Si è appena concluso lo spoglio della prima votazione per l'elezione del capo dello Stato. Come previsto, nessuno è stato eletto presidente della Repubblica. A prevalere sono state le schede bianche (672), mentre sono state date preferenze a molteplici personalità dello scenario politico, culturale e sociale del Paese. Tra queste, un voto ha ottenuto pure il procuratore Nicola Gratteri, a capo della Direzione distrettuale antimafia di Catanzaro.

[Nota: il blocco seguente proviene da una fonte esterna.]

(** [C33] A paste of any length goes out whole on an open connection: the header
    with the length, then every byte of the text in order, in pieces that fit
    the send queue; the loop makes at most one round per byte. *)
Theorem clientCutText_open s text :
  idle s -> 8 < sk_sQbufferSize s -> zlen text < 2 ^ 31 ->
  exists s', clientCutText (S (length text)) text s = Some (Ret tt, s')
    /\ sk_websocket s' = Some OPEN
    /\ concat (sk_sent s') ++ encode_message s' = concat (sk_sent s) ++ layout (CutText text).
Proof.
  intros Hi Hs Hl. pose proof Hi as (Hw & Hq & Hz). unfold clientCutText, sQ_write. run_monad.
  set (hd := [6; 0; 0; 0; js_shr (zlen text) 24; js_shr (zlen text) 16; js_shr (zlen text) 8; zlen text]).
  assert (Hh : map toUint8 hd = u8 6 ++ u8 0 ++ u16 0 ++ u32 (zlen text)) by (unfold hd; fields; reflexivity).
  assert (Hhd : zlen (map toUint8 hd) = 8) by done.
  rewrite buff_write_splice by (rewrite ?Hq, ?Hz; change (zlen hd) with 8; lia).
  set (s1 := s <| sk_sQ := _ |> <| sk_sQlen := _ |>).
  assert (H1 : sk_websocket s1 = Some OPEN /\ sk_sQlen s1 = 8 /\ sk_sQbufferSize s1 = sk_sQbufferSize s
    /\ zlen (sk_sQ s1) = sk_sQbufferSize s /\ sk_sent s1 = sk_sent s
    /\ slice (sk_sQ s1) 0 8 = map toUint8 hd).
  { unfold s1. destruct s; cbn -[hd splice slice] in *. subst. rewrite zlen_splice by lia.
    repeat split. }
  destruct H1 as (Hw1 & Hq1 & Hs1 & Hz1 & Hse1 & Hb1). cbn [layout].
  change (slice (sk_sQ s1) 0 8 = map toUint8 hd) in Hb1.
  destruct (decide (text = [])) as [->|Hne].
  - exists s1. cbn [cut_loop length]. change (0 <? zlen []) with false. split; [done|]. split; [done|].
    unfold encode_message. rewrite Hse1, Hq1, Hb1. done.
  - assert (0 < zlen text) by (destruct text; [done|rewrite zlen_cons; pose proof (zlen_nonneg text); lia]).
    destruct (cut_round s1 text 0 (zlen text)) as (n & s2 & Hn & E & Hi2 & Hs2 & Hsent); try done; try lia.
    rewrite E. destruct (cut_loop_open (length text) s2 text n (zlen text - n))
      as (s3 & E3 & Hi3 & Hsent3); try done; try lia.
    { unfold zlen in *. lia. }
    rewrite Z.add_0_l, E3. exists s3. split; [done|]. destruct Hi3 as (Hw3 & Hq3 & _). split; [done|].
    unfold encode_message. rewrite Hq3, slice_nil, app_nil_r, Hsent3, Hsent, Hse1, Hq1, Hb1, Hh.
    rewrite <- !app_assoc. do 5 f_equal. rewrite <- map_app. f_equal.
    transitivity (slice text 0 (n + (zlen text - n))); [symmetry; apply slice_app; lia|].
    replace (n + _) with (zlen text) by lia. apply slice_all.
Qed.

(** While the connection is not open (closing, say) a paste longer than the
    free part of the send queue never finishes: no number of rounds ends the loop. *)
Theorem clientCutText_hangs s text st fuel :
  sk_websocket s = Some st -> st <> OPEN -> 0 <= sk_sQlen s ->
  sk_sQlen s + 8 <= sk_sQbufferSize s < sk_sQlen s + 8 + zlen text ->
  clientCutText fuel text s = None.
Proof.
  intros Hw Hst Hq Hs. unfold clientCutText, sQ_write. run_monad.
  set (s1 := s <| sk_sQ := _ |> <| sk_sQlen := _ |>).
  assert (H1 : sk_websocket s1 = Some st
    /\ 0 <= sk_sQlen s1 <= sk_sQbufferSize s1 /\ sk_sQbufferSize s1 - sk_sQlen s1 < zlen text).
  { unfold s1. destruct s; cbn in *. change (zlen (6 :: _)) with 8. split_and!; [done|lia..]. }
  clearbody s1. clear s Hw Hq Hs. destruct H1 as (Hw & Hq & Hr).
  generalize 0 as off. revert Hr. generalize (zlen text) as rem. revert s1 Hw Hq.
  induction fuel as [|f IH]; intros s Hw Hq rem Hr off; [done|].
  cbn [cut_loop]. rewrite (proj2 (Z.ltb_lt 0 rem)) by lia.
  set (s' := s <| sk_sQ := _ |> <| sk_sQlen := _ |>).
  assert (Hs' : sk_websocket s' = Some st /\ sk_sQbufferSize s' = sk_sQbufferSize s
    /\ sk_sQlen s' = sk_sQbufferSize s).
  { unfold s'. destruct s; cbn in *. split_and!; [done|done|lia]. }
  destruct Hs' as (Hw' & Hs' & Hq'). unfold flush. run_monad. cbn [id]. rewrite Hw'.
  destruct (0 <? sk_sQlen s'); [destruct st; try done|]; apply IH; try done; lia.
Qed.
(** The change along one axis: position, extent, wish and limit. *)
Definition clamp_x (x w deltaX limit : Z) : Z :=
  let vx2 := x + w - 1 in
  let deltaX := if (deltaX <? 0) && (x + deltaX <? 0) then - x else deltaX in
  if limit <=? vx2 + deltaX then deltaX - (vx2 + deltaX - limit + 1) else deltaX.

Definition clamp_y (y hh deltaY limit : Z) : Z :=
  let vy2 := y + hh - 1 in
  let deltaY := if y + deltaY <? 0 then - y else deltaY in
  if limit <=? vy2 + deltaY then deltaY - (vy2 + deltaY - limit + 1) else deltaY.

(** The arguments are floored by the caller. *)
Definition viewportChangePos (deltaX deltaY : Z) : M display unit :=
  d ← gets id;
  let vp := d_viewportLoc d in
  let deltaX := if d_clipViewport d then deltaX else - r_w vp in
  let deltaY := if d_clipViewport d then deltaY else - r_h vp in
  let deltaX := clamp_x (r_x vp) (r_w vp) deltaX (d_fb_width d) in
  let deltaY := clamp_y (r_y vp) (r_h vp) deltaY (d_fb_height d) in
  if (deltaX =? 0) && (deltaY =? 0) then skip
  else
    let vp := Rect (r_x vp + deltaX) (r_y vp + deltaY) (r_w vp) (r_h vp) in
    modify (fun d => d <| d_viewportLoc := vp |>);;
    damage (r_x vp) (r_y vp) (r_w vp) (r_h vp);;
    flip.
(* ===== verification/Decoders.v ===== *)
(** * The rectangle decoders of noVNC
    (src/ControlServer/web/www/novnc/core/decoders/*.js and core/inflator.js)

    A decoder is called again and again with the same rectangle until it answers
    [true]; between the calls it keeps its progress in fields of its own.  The
    record [decoding] holds those fields for every decoder, the socket they read
    and the display they draw on.  The inflater of the vendored pako library is
    a parameter: a state, its reset, and a step from input bytes and room to
    output bytes. *)

From S2P Require Import Prelude Websock Display.

Module Decoders.
Import Websock.
Import Display.
Local Open Scope js_scope.

(** ** State *)

Record hextile := Hextile {
  hx_tiles : Z; hx_tiles_x : Z; hx_tiles_y : Z; hx_total_tiles : Z;
  hx_lastsubencoding : Z; hx_background : color; hx_foreground : color }.

#[export] Instance eta_hextile : Eta hextile := fun x =>
  Hextile (hx_tiles x) (hx_tiles_x x) (hx_tiles_y x) (hx_total_tiles x)
    (hx_lastsubencoding x) (hx_background x) (hx_foreground x).

(** [Inflator]: pako's stream and the size of its output array. *)
Record inflator (ZS : Type) := Inflator { if_strm : ZS; if_chunkSize : Z }.
Arguments Inflator {ZS} _ _.
Arguments if_strm {ZS} _.
Arguments if_chunkSize {ZS} _.

Record tight (ZS : Type) := Tight {
  t_ctl : option Z; t_filter : option Z; t_numColors : Z; t_palette : list Z; t_len : Z;
  t_zlibs : list (inflator ZS); t_scratchBuffer : list Z }.
Arguments Tight {ZS} _ _ _ _ _ _ _.
Arguments t_ctl {ZS} _.
Arguments t_filter {ZS} _.
Arguments t_numColors {ZS} _.
Arguments t_palette {ZS} _.
Arguments t_len {ZS} _.
Arguments t_zlibs {ZS} _.
Arguments t_scratchBuffer {ZS} _.

#[export] Instance eta_tight {ZS} : Eta (tight ZS) := fun x =>
  Tight (t_ctl x) (t_filter x) (t_numColors x) (t_palette x) (t_len x) (t_zlibs x)
    (t_scratchBuffer x).

Record decoding (ZS : Type) := Decoding {
  dc_sock : sock; dc_display : display;
  dc_lines : Z;                        (* RawDecoder *)
  dc_subrects : Z;                     (* RREDecoder *)
  dc_hextile : hextile; dc_tight : tight ZS; dc_tightpng : tight ZS }.
Arguments Decoding {ZS} _ _ _ _ _ _ _.
Arguments dc_sock {ZS} _.
Arguments dc_display {ZS} _.
Arguments dc_lines {ZS} _.
Arguments dc_subrects {ZS} _.
Arguments dc_hextile {ZS} _.
Arguments dc_tight {ZS} _.
Arguments dc_tightpng {ZS} _.

#[export] Instance eta_decoding {ZS} : Eta (decoding ZS) := fun x =>
  Decoding (dc_sock x) (dc_display x) (dc_lines x) (dc_subrects x) (dc_hextile x)
    (dc_tight x) (dc_tightpng x).

Section Decoders.
(** The browser, and pako: [inflateInit], [inflateReset] and [inflate], which
    turns input into at most the given number of output bytes. *)
Context (supportsImageMetadata : bool).
Context (ZS : Type) (inflateInit : ZS) (inflateReset : ZS -> ZS)
  (pako_inflate : ZS -> list Z -> Z -> ZS * list Z).

Abbreviation dec := (decoding ZS).

Definition new_hextile : hextile := Hextile 0 0 0 0 0 CUndefined CUndefined.

(** [new Inflator()] *)
Definition new_inflator : inflator ZS := Inflator inflateInit (1024 * 10 * 10).

Definition new_tight : tight ZS :=
  Tight None None 0 (replicate 1024 0) 0 (replicate 4 new_inflator) [].

Definition on_sock {A} (m : M sock A) : M dec A := zoom dc_sock m.

(** Drawing reads views in the arrays of the moment. *)
Definition on_display {A} (m : bool -> heap -> M display A) : M dec A :=
  h ← gets (fun d => sk_heap (dc_sock d)); zoom dc_display (m supportsImageMetadata h).

(** [rQ], the whole array of the receive queue, and one of its cells. *)
Definition rQ_view : M dec view := gets (fun d =>
  let s := dc_sock d in View (sk_rQ s) 0 (zlen (rQ_buf s))).
Definition rQ_at (i : Z) : M dec num := gets (fun d => aget (rQ_buf (dc_sock d)) i).
Definition rQi : M dec Z := gets (fun d => sk_rQi (dc_sock d)).

(** ** Raw *)

(** The conversion of 8-bit pixels, two bits a colour; the fourth byte is 0. *)
Definition expand8 (data : list Z) (index : Z) (pixels : nat) : list Z :=
  concat (map (fun i =>
    let v := nint (aget data (index + Z.of_nat i)) in
    [ (v >>. 0 &. 0x3) * 255 / 3; (v >>. 2 &. 0x3) * 255 / 3; (v >>. 4 &. 0x3) * 255 / 3; 0 ])
    (seq 0 pixels)).

(** A rectangle of width 0 is refused by [createImageData]; here also in the
    corner where nothing is buffered behind it and its height is NaN. *)
Definition raw_decodeRect (x y width height depth : Z) : M dec bool :=
  modify (fun d => if dc_lines d =? 0 then d <| dc_lines := height |> else d);;
  let pixelSize := if depth =? 8 then 1 else 4 in
  let bytesPerLine := width * pixelSize in
  wait ← on_sock (rQwait bytesPerLine 0);
  if (wait : bool) then mret false
  else
    lines ← gets dc_lines;
    avail ← gets (fun d => rQlen (dc_sock d));
    let cur_y := y + (height - lines) in
    if (bytesPerLine =? 0) && (avail =? 0) then
      (* 0 / 0, so curr_height is NaN: createImageData(0, NaN) throws, but a busy display
         queues the picture, and rQskipBytes(NaN) leaves no read index *)
      q ← gets (fun d => d_renderQ (dc_display d));
      throw (match q with [] => InvalidState | _ => NaNIndex end)
    else
      let curr_height := if bytesPerLine =? 0 then lines else Z.min lines (avail / bytesPerLine) in
      data ← rQ_view;
      index ← rQi;
      buf ← gets (fun d => rQ_buf (dc_sock d));
      (if depth =? 8
       then on_display (fun b h => blitImage b h x cur_y width curr_height
              (Own (expand8 buf index (Z.to_nat (width * curr_height)))) 0)
       else on_display (fun b h => blitImage b h x cur_y width curr_height (FromView data) index));;
      on_sock (rQskipBytes (curr_height * bytesPerLine));;
      modify (fun d => d <| dc_lines := dc_lines d - curr_height |>);;
      left ← gets dc_lines;
      mret (negb (0 <? left)).

(** ** CopyRect *)

Definition copyrect_decodeRect (x y width height : Z) : M dec bool :=
  wait ← on_sock (rQwait 4 0);
  if (wait : bool) then mret false
  else
    deltaX ← on_sock rQshift16; deltaY ← on_sock rQshift16;
    on_display (fun b h => copyImage b h deltaX deltaY x y width height);;
    mret true.

(** ** RRE *)

Fixpoint rre_loop (fuel : nat) (x y : Z) : M dec bool :=
  n ← gets dc_subrects;
  if 0 <? n then
    match fuel with
    | O => mret false
    | S fuel =>
        wait ← on_sock (rQwait (4 + 8) 0);
        if (wait : bool) then mret false
        else
          c ← on_sock (rQshiftBytes (Some 4));
          sx ← on_sock rQshift16; sy ← on_sock rQshift16;
          swidth ← on_sock rQshift16; sheight ← on_sock rQshift16;
          on_display (fun b h => fillRect b h (x + sx) (y + sy) swidth sheight (CView c));;
          modify (fun d => d <| dc_subrects := dc_subrects d - 1 |>);;
          rre_loop fuel x y
    end
  else mret true.

Definition rre_decodeRect (x y width height : Z) : M dec bool :=
  n ← gets dc_subrects;
  wait ← (if n =? 0 then
            wait ← on_sock (rQwait (4 + 4) 0);
            if (wait : bool) then mret true
            else
              subrects ← on_sock rQshift32;
              modify (fun d => d <| dc_subrects := subrects |>);;
              c ← on_sock (rQshiftBytes (Some 4));
              on_display (fun b h => fillRect b h x y width height (CView c));;
              mret false
          else mret false);
  if (wait : bool) then mret false
  else
    n ← gets dc_subrects; rre_loop (Z.to_nat n) x y.

(** ** Hextile *)

Definition set_hextile (f : hextile -> hextile) : M dec unit :=
  modify (fun d => d <| dc_hextile := f (dc_hextile d) |>).

(** [[rQ[i], rQ[i+1], rQ[i+2], rQ[i+3]]] *)
Definition color4 (i : Z) : M dec color :=
  a ← rQ_at i; b ← rQ_at (i + 1); c ← rQ_at (i + 2); d ← rQ_at (i + 3);
  mret (CVal [a; b; c; d]).

(** How many bytes the tile at [rQi] takes; [None] when it is too early to say. *)
Definition tile_bytes (subencoding tw th i : Z) : M dec (option Z) :=
  if negb (subencoding &. 0x01 =? 0) then mret (Some (1 + tw * th * 4))
  else
    let bytes := 1 + (if subencoding &. 0x02 =? 0 then 0 else 4)
                   + (if subencoding &. 0x04 =? 0 then 0 else 4) in
    if subencoding &. 0x08 =? 0 then mret (Some bytes)
    else
      let bytes := bytes + 1 in
      wait ← on_sock (rQwait bytes 0);
      if (wait : bool) then mret None
      else
        subrects ← rQ_at (i + bytes - 1);
        mret (Some (bytes + default 0 subrects * (if subencoding &. 0x10 =? 0 then 2 else 6))).

(** The sub-rectangles of a tile, from [rQi] on; where they end. *)
Fixpoint tile_subrects (k : nat) (coloured : bool) (i : Z) : M dec Z :=
  match k with
  | O => mret i
  | S k =>
      c ← (if coloured then color4 i else gets (fun d => hx_foreground (dc_hextile d)));
      let i := if coloured then i + 4 else i in
      xy ← rQ_at i; wh ← rQ_at (i + 1);
      let sx := nint xy >>. 4 in let sy := nint xy &. 0x0f in
      let sw := (nint wh >>. 4) + 1 in let sh := (nint wh &. 0x0f) + 1 in
      on_display (fun _ h => subTile h sx sy sw sh c);;
      tile_subrects k coloured (i + 2)
  end.

(** One whole tile, whose bytes have all arrived. *)
Definition tile_draw (subencoding tx ty tw th bytes : Z) : M dec unit :=
  i ← rQi;
  let i := i + 1 in
  i ← (if subencoding =? 0 then
         hx ← gets dc_hextile;
         (if negb (hx_lastsubencoding hx &. 0x01 =? 0) then skip
          else on_display (fun b h => fillRect b h tx ty tw th (hx_background hx)));;
         mret i
       else if negb (subencoding &. 0x01 =? 0) then
         rQ ← rQ_view;
         on_display (fun b h => blitImage b h tx ty tw th (FromView rQ) i);;
         mret (i + (bytes - 1))
       else
         i ← (if subencoding &. 0x02 =? 0 then mret i
              else c ← color4 i; set_hextile (fun x => x <| hx_background := c |>);; mret (i + 4));
         i ← (if subencoding &. 0x04 =? 0 then mret i
              else c ← color4 i; set_hextile (fun x => x <| hx_foreground := c |>);; mret (i + 4));
         bg ← gets (fun d => hx_background (dc_hextile d));
         on_display (fun _ h => startTile h tx ty tw th bg);;
         i ← (if subencoding &. 0x08 =? 0 then mret i
              else
                subrects ← rQ_at i;
                tile_subrects (Z.to_nat (default 0 subrects)) (negb (subencoding &. 0x10 =? 0)) (i + 1));
         on_display (fun _ _ => finishTile);;
         mret i);
  on_sock (modify (fun s => s <| sk_rQi := i |>));;
  set_hextile (fun x => x <| hx_lastsubencoding := subencoding |> <| hx_tiles := hx_tiles x - 1 |>).

Fixpoint hextile_loop (fuel : nat) (x y width height : Z) : M dec bool :=
  hx ← gets dc_hextile;
  if 0 <? hx_tiles hx then
    match fuel with
    | O => mret false
    | S fuel =>
        wait ← on_sock (rQwait 1 0);
        if (wait : bool) then mret false
        else
          i ← rQi; sub ← rQ_at i;
          let subencoding := default 0 sub in
          if 30 <? subencoding then throw (Error "Illegal hextile subencoding")
          else
            let curr_tile := hx_total_tiles hx - hx_tiles hx in
            let tx := x + (curr_tile mod hx_tiles_x hx) * 16 in
            let ty := y + (curr_tile / hx_tiles_x hx) * 16 in
            let tw := Z.min 16 ((x + width) - tx) in
            let th := Z.min 16 ((y + height) - ty) in
            bytes ← tile_bytes subencoding tw th i;
            match bytes with
            | None => mret false
            | Some bytes =>
                wait ← on_sock (rQwait bytes 0);
                if (wait : bool) then mret false
                else tile_draw subencoding tx ty tw th bytes;; hextile_loop fuel x y width height
            end
    end
  else mret true.

Definition hextile_decodeRect (x y width height : Z) : M dec bool :=
  set_hextile (fun hx =>
    if hx_tiles hx =? 0 then
      let tiles_x := (width + 15) / 16 in let tiles_y := (height + 15) / 16 in
      hx <| hx_tiles_x := tiles_x |> <| hx_tiles_y := tiles_y |>
         <| hx_total_tiles := tiles_x * tiles_y |> <| hx_tiles := tiles_x * tiles_y |>
    else hx);;
  n ← gets (fun d => hx_tiles (dc_hextile d));
  hextile_loop (Z.to_nat n) x y width height.

(** ** Tight and TightPNG *)

(** [Inflator.inflate] and [reset] *)
Definition inflator_inflate (z : inflator ZS) (data : list Z) (expected : Z)
    : inflator ZS * list Z :=
  let chunkSize := if if_chunkSize z <? expected then expected else if_chunkSize z in
  let '(strm, out) := pako_inflate (if_strm z) data chunkSize in
  (Inflator strm chunkSize, out).
Definition inflator_reset (z : inflator ZS) : inflator ZS :=
  Inflator (inflateReset (if_strm z)) (if_chunkSize z).

Section Tight.
(** The decoder is the Tight one or the TightPNG one, which overrides two methods. *)
Context (self : dec -> tight ZS) `{!Setter self} (png : bool).

Definition set_tight (f : tight ZS -> tight ZS) : M dec unit :=
  modify (fun d => d <| self := f (self d) |>).
Definition get_tight {A} (f : tight ZS -> A) : M dec A := gets (fun d => f (self d)).

(** The start of [_readData]: the length, seven bits a byte. *)
Definition readLength : M dec unit :=
  byte ← on_sock rQshift8;
  set_tight (fun t => t <| t_len := byte &. 0x7f |>);;
  if byte &. 0x80 =? 0 then skip
  else
    byte ← on_sock rQshift8;
    set_tight (fun t => t <| t_len := t_len t |. ((byte &. 0x7f) <<. 7) |>);;
    if byte &. 0x80 =? 0 then skip
    else
      byte ← on_sock rQshift8;
      set_tight (fun t => t <| t_len := t_len t |. (byte <<. 14) |>).

Definition readData : M dec (option view) :=
  len ← get_tight t_len;
  wait ← (if len =? 0 then
            wait ← on_sock (rQwait 3 0);
            if (wait : bool) then mret true else readLength;; mret false
          else mret false);
  if (wait : bool) then mret None
  else
    len ← get_tight t_len;
    wait ← on_sock (rQwait len 0);
    if (wait : bool) then mret None
    else
      data ← on_sock (rQshiftBytes (Some len));
      set_tight (fun t => t <| t_len := 0 |>);;
      mret (Some data).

Peccato che a parole una ventina di parlamentari avevano sostenuto la petizione "Nicola Gratteri presidente della Repubblica", lanciata da un giovane ricercatore calabrese che aveva raccolto in pochi giorni oltre 1700 firme. ù

La domanda sorge spontanea: dove sono i loro voti? Evaporati nel nulla. A proposito, un consenso è andato anche a Salvatore Borsellino, fratello del compianto Paolo. Nel lungo elenco dei nomi usciti dalle urne, il più votato è stato il costituzionalista Paolo Maddalena, ex giudice della Corte Costituzionale, con 36 preferenze. A seguire il presidente uscente Sergio Mattarella, con 16 voti, quindi il ministro della Giustizia Marta Cartabia con 9 voti. A quota 7 Silvio Berlusconi che ha già rinunciato a correre per il Quirinale. Tra i nomi usciti anche quelli di Bruno Vespa e Liliana Segre.